╭──

(* ===== verification/NodeTheorems.v ===== *)
(** * What the DHT node promises

    Round trips of [PutJSON], [GetJSON] and [DelJSON], and the contract of
    [PutJSONCAS]. *)
From Stdlib Require Import String.
From S2P Require Import Prelude GoStrings GoTime Json Env TaskTypes Node.

Local Open Scope string_scope.

Section node_theorems.
Context {E : Type} `{!Env E, !StableDHT E}.
Implicit Types (w : nodew E).

(** Distinct keys of a node stay distinct under its name space. *)
Lemma nsKey_inj ns k k' : nsKey ns k = nsKey ns k' → k = k'.
Proof.
  unfold nsKey. destruct (String.eqb ns ""); simpl; intros [= H]; [done|].
  by apply append_inj_l in H; simplify_eq/=.
Qed.

(** C22: a value that [PutJSON] accepted is the value [GetJSON] reads into a fresh
    variable, whether it went to the network or to the local fallback, and no other
    key is affected; a value that was refused is not lost silently: the call returns
    an error. *)
Theorem PutJSON_GetJSON {A} (c : codec A) ns key v tmo w w1 :
  rt_at c v → PutJSON c ns key v w = (Ret None, w1) →
  (∃ w2, GetJSON c ns key (czero c) tmo w1 = (Ret (v, None), w2) ∧ node_view w2 = node_view w1) ∧
  (∀ k, k ≠ nsKey ns key → node_view w1 !! k = node_view w !! k).
Proof.
  intros Hrt Hp. destruct (PutJSON_view c ns key v w) as (r & w' & Hp' & Hv).
  rewrite Hp in Hp'. simplify_eq. destruct Hv as [(b & Hb & Hv)|[? _]]; [|done].
  split.
  - destruct (GetJSON_view c ns key (czero c) tmo w') as (r & w2 & Hg & Hv2 & Hr).
    rewrite Hv, lookup_insert_eq in Hr. subst r. rewrite (Unmarshal_Marshal c v b Hrt Hb) in Hg.
    by exists w2.
  - intros k Hk. by rewrite Hv, lookup_insert_ne.
Qed.

(** C23: after [DelJSON] a struct reads as its zero value or as missing, never as what
    was stored before: a reader sees an empty document without an error, or an
    error. *)
Theorem DelJSON_GetJSON {A} (fs : list (field A)) (z : A) ns key tmo w w1 :
  DelJSON ns key w = (Ret None, w1) →
  ∃ err w2, GetJSON (c_struct fs z) ns key z tmo w1 = (Ret (z, err), w2) ∧
    (∀ k, k ≠ nsKey ns key → node_view w1 !! k = node_view w !! k).
Proof.
  intros Hd. destruct (DelJSON_view ns key w) as (r & w' & Hd' & Hv).
  rewrite Hd in Hd'. simplify_eq.
  destruct (GetJSON_view (c_struct fs z) ns key z tmo w') as (r & w2 & Hg & _ & Hr).
  destruct Hv as [Hv|[Hv|[? _]]]; [| |done]; rewrite Hv in Hr.
  - rewrite lookup_insert_eq in Hr. subst r. eexists _, w2. split; [exact Hg|].
    intros k Hk. by rewrite Hv, lookup_insert_ne.
  - rewrite lookup_delete_eq in Hr. destruct Hr as [e ->]. eexists _, w2. split; [exact Hg|].
    intros k Hk. by rewrite Hv, lookup_delete_ne.
Qed.

(** A call is a run of five attempts. *)
Lemma PutJSONCAS_run `{!ForwardClock E} ns key check w :
  let nk := nsKey ns key in
  (∀ prev, quiet (check prev)) → (∀ prev, Mono (check prev)) →
  ∃ r w', PutJSONCAS ns key check w = (Ret r, w') ∧ cas_run nk check 5 None w r w' ∧
    (∀ e, (∀ v, ∃ ok next v', check (prev_of w nk) v = (Ret (ok, next, Some e), v')) →
       r = Some e ∧ node_view w' = node_view w).
Proof.
  intros nk Hq Hm. destruct (cas_loop_runs 5 0 nk check None w Hq Hm) as (r & w' & Hr & Hrun).
  exists r, w'. split_and!; [done..|].
  intros e He. inversion Hrun as [|n last v r1 v' Ha|n last v e' v1 r1 v' Ha _]; subst;
    destruct Ha as (o & w1 & w2 & Hc & _ & _ & _ & Ht); destruct (He w1) as (ok & next & v2 & Hc');
    rewrite Hc in Hc'; simplify_eq; by inversion Ht.
Qed.

(** C21: [PutJSONCAS] is a run of at most five attempts, and it returns.  Each attempt
    asks [check] about the value that is stored when it starts; it ends the run with the
    error of [check], the map unchanged, or with [nil], the value [check] made in the
    map; a refusal and a failed store lead to the next attempt, and after the fifth the
    last error is returned.  No other key is touched, and an error of [check] about the
    value stored at the start is returned with nothing written. *)
Theorem PutJSONCAS_spec `{!ForwardClock E} ns key check w :
  let nk := nsKey ns key in
  (∀ prev, quiet (check prev)) → (∀ prev, Mono (check prev)) →
  ∃ r w', PutJSONCAS ns key check w = (Ret r, w') ∧ cas_run nk check 5 None w r w' ∧
    (∀ k, k ≠ nk → node_view w' !! k = node_view w !! k) ∧
    (∀ e, (∀ v, ∃ ok next v', check (prev_of w nk) v = (Ret (ok, next, Some e), v')) →
       r = Some e ∧ node_view w' = node_view w).
Proof.
  intros nk Hq Hm. destruct (PutJSONCAS_run ns key check w Hq Hm) as (r & w' & Hr & Hrun & He).
  destruct (cas_loop_frame 5 0 nk check None w Hq) as (r' & w'' & Hr' & Hk).
  unfold PutJSONCAS in Hr. fold nk in Hr. rewrite Hr in Hr'. simplify_eq. by exists r', w''.
Qed.

End node_theorems.

(** ** Witnesses *)

Definition demo_lease : Lease := MkLease "A" "n" 1000 1.

Definition demo_node : nodew SimEnv := NodeW sim_offline ∅.
Definition demo_node1 : nodew SimEnv :=
  (PutJSON c_Lease "mc" (KeyLease "j1") demo_lease demo_node).2.
Definition demo_node2 : nodew SimEnv := (DelJSON "mc" (KeyLease "j1") demo_node1).2.

Lemma PutJSON_GetJSON_witness :
  ∃ w2, GetJSON c_Lease "mc" (KeyLease "j1") zero_Lease 0 demo_node1 =
    (Ret (demo_lease, None), w2).
Proof.
  assert (PutJSON c_Lease "mc" (KeyLease "j1") demo_lease demo_node = (Ret None, demo_node1)) as Hp
    by (vm_compute; reflexivity).
  destruct (PutJSON_GetJSON c_Lease "mc" (KeyLease "j1") demo_lease 0 demo_node demo_node1
    (Lease_rt _) Hp) as [(w2 & Hg & _) _].
  exists w2. exact Hg.
Defined.

Lemma DelJSON_GetJSON_witness :
  ∃ err w2, GetJSON c_Lease "mc" (KeyLease "j1") zero_Lease 0 demo_node2 =
    (Ret (zero_Lease, err), w2).
Proof.
  assert (DelJSON "mc" (KeyLease "j1") demo_node1 = (Ret None, demo_node2)) as Hd
    by (vm_compute; reflexivity).
  destruct (DelJSON_GetJSON fields_Lease zero_Lease "mc" (KeyLease "j1") 0 demo_node1 demo_node2
    Hd) as (err & w2 & Hg & _).
  exists err, w2. exact Hg.
Defined.

(** A check that adds one to a stored number. *)
Definition demo_check (prev : bytes) : M (nodew SimEnv) (bool * bytes * option goerror) :=
  mret (match prev with
        | BJson (JNum n) => (true, BJson (JNum (n + 1)), None)
        | _ => (false, BRaw "", Some (ErrMsg "not a number"))
        end).

Lemma PutJSONCAS_spec_witness :
  ∃ r w', PutJSONCAS "mc" "k" demo_check (NodeW sim0 ∅) = (Ret r, w') ∧
    r = Some (ErrMsg "not a number") ∧ node_view w' = node_view (NodeW sim0 ∅).
Proof.
  destruct (PutJSONCAS_spec "mc" "k" demo_check (NodeW sim0 ∅) (λ _, quiet_ret _) (λ _, mono_ret _))
    as (r & w' & Hr & _ & _ & He).
  exists r, w'. split; [exact Hr|]. apply He. intros v. exists false, (BRaw ""), v. reflexivity.
Defined.
(* ===== verification/Docs.v ===== *)
(** * The DHT node as a store of documents

    What the handlers of the control server see of the node: every key holds a
    document of some type, zero when it is missing or deleted, [PutJSON] replaces it
    and [DelJSON] makes it zero.  [same_but] says that only some keys
    change. *)
From Stdlib Require Import String.
From S2P Require Import Prelude GoStrings GoTime Json Env TaskTypes Node NodeTheorems.

Local Open Scope string_scope.

(** A value that has a JSON form and is read back as it is. *)
Definition writable {A} (c : codec A) (v : A) : Prop := rt_at c v ∧ is_Some (enc c v).

Lemma sane_ok t : sane t = true → time_ok t = true.
Proof. unfold sane, time_ok, day_ns, Second. lia. Qed.

Lemma sane_add t d :
  sane t = true → (0 <= d <= 3600 * Second)%Z → time_ok (Add t d) = true.
Proof. unfold sane, time_ok, Add, day_ns, Second. lia. Qed.

Lemma wrap64_in z : in_int64 (wrap64 z) = true.
Proof. unfold in_int64. pose proof (wrap64_range z). lia. Qed.

Section docs.
Context {E : Type} `{!Env E, !StableDHT E}.
Context (ns : string).
Implicit Types (w : nodew E).

(** The document a reader finds under a key when it starts from the zero value and
    ignores the error. *)
Definition doc {A} (c : codec A) (key : string) w : A :=
  match node_view w !! nsKey ns key with
  | Some b => (Unmarshal c b (czero c)).1
  | None => czero c
  end.

(** The error of the same read. *)
Definition doc_err {A} (c : codec A) (key : string) w : bool :=
  match node_view w !! nsKey ns key with
  | Some b => match (Unmarshal c b (czero c)).2 with Some _ => true | None => false end
  | None => true
  end.

(** [w'] differs from [w] at most at the keys [K]. *)
Definition same_but (K : list string) w w' : Prop :=
  ∀ k, k ∉ (nsKey ns <$> K) → node_view w' !! k = node_view w !! k.

Lemma same_but_refl K w : same_but K w w.
Proof. by intros k _. Qed.

Lemma same_but_trans K K' w1 w2 w3 :
  same_but K w1 w2 → same_but K' w2 w3 → same_but (K ++ K')%list w1 w3.
Proof.
  intros H1 H2 k Hk. rewrite fmap_app, not_elem_of_app in Hk. destruct Hk.
  by rewrite H2, H1.
Qed.

Lemma same_but_weaken K K' w w' : same_but K w w' → K ⊆ K' → same_but K' w w'.
Proof.
  intros H Hs k Hk. apply H. intros (x & -> & Hx)%list_elem_of_fmap.
  apply Hk, list_elem_of_fmap. exists x. split; [done|]. by apply Hs.
Qed.

Lemma doc_same {A} (c : codec A) K key w w' :
  same_but K w w' → key ∉ K → doc c key w' = doc c key w.
Proof.
  intros H Hk. unfold doc. rewrite H; [done|].
  intros (x & Hx%nsKey_inj & Hin)%list_elem_of_fmap. by subst.
Qed.

Lemma GetJSON_doc {A} (c : codec A) key tmo w :
  ∃ err w', GetJSON c ns key (czero c) tmo w = (Ret (doc c key w, err), w') ∧
    node_view w' = node_view w ∧ (is_Some err ↔ doc_err c key w = true).
Proof.
  destruct (GetJSON_view c ns key (czero c) tmo w) as (r & w' & Hg & Hv & Hr).
  unfold doc, doc_err. destruct (node_view w !! nsKey ns key) as [b|].
  - subst r. destruct (Unmarshal c b (czero c)) as [a err]. exists err, w'. split_and!; [done..|].
    destruct err; simpl; split; (done || by intros [? ?]).
  - destruct Hr as [e ->]. exists (Some e), w'. split_and!; [done..|]. by split.
Qed.

Context `{!Reachable E}.

Lemma PutJSON_doc {A} (c : codec A) key v w :
  writable c v →
  ∃ w', PutJSON c ns key v w = (Ret None, w') ∧ doc c key w' = v ∧
    doc_err c key w' = false ∧ same_but [key] w w'.
Proof.
  intros [Hrt [j Hj]].
  assert (Marshal c v = Some (BJson j)) as Hm by by unfold Marshal; rewrite Hj.
  assert (∃ w', PutJSON c ns key v w = (Ret None, w')) as [w' Hp].
  { unfold PutJSON. rewrite Hm. unfold PutValue, mbind, M_bind.
    pose proof (put_reaches (withTimeout (5 * Second)) (nsKey ns key) (BJson j) (nw_env w)) as Hr.
    destruct (env_PutValue _ _ _ _) as [[err|] e]; simpl in *; [|by eexists].
    rewrite (Hr err eq_refl). by eexists. }
  exists w'. split; [done|].
  destruct (PutJSON_view c ns key v w) as (r & w1 & Hp1 & Hv). rewrite Hp in Hp1. simplify_eq.
  destruct Hv as [(b & Hb & Hv)|[? _]]; [|done]. rewrite Hm in Hb. simplify_eq.
  unfold doc, doc_err. rewrite Hv, lookup_insert_eq.
  rewrite (Unmarshal_Marshal c v (BJson j) Hrt Hm). split_and!; [done..|].
  intros k Hk. rewrite Hv, lookup_insert_ne; [done|]. intros <-. apply Hk. by left.
Qed.

Lemma DelJSON_doc key w :
  ∃ w', DelJSON ns key w = (Ret None, w') ∧ same_but [key] w w' ∧
    ∀ A (fs : list (field A)) (z : A), doc (c_struct fs z) key w' = z.
Proof.
  assert (∃ w', DelJSON ns key w = (Ret None, w')) as [w' Hd].
  { unfold DelJSON.
    destruct (PutJSON_doc c_unit key tt w) as (w1 & Hp & _).
    { split; [|by eexists]. intros j [= <-]. done. }
    run_step Hp. by eexists. }
  exists w'. split; [done|].
  destruct (DelJSON_view ns key w) as (r & w1 & Hd1 & Hv). rewrite Hd in Hd1. simplify_eq.
  destruct Hv as [Hv|[Hv|[? _]]]; [| |done]; (split; [|intros A fs z; unfold doc; rewrite Hv]).
  - intros k Hk. rewrite Hv, lookup_insert_ne; [done|]. intros <-. apply Hk. by left.
  - by rewrite lookup_insert_eq.
  - intros k Hk. rewrite Hv, lookup_delete_ne; [done|]. intros <-. apply Hk. by left.
  - by rewrite lookup_delete_eq.
Qed.

End docs.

╰──

EXERCISE DIRECTIONS: Select every line above that contains the word "starts", and copy it.

RESPONSE FOR THIS EXERCISE:
    asks [check] about the value that is stored when it starts; it ends the run with the
(** The document a reader finds under a key when it starts from the zero value and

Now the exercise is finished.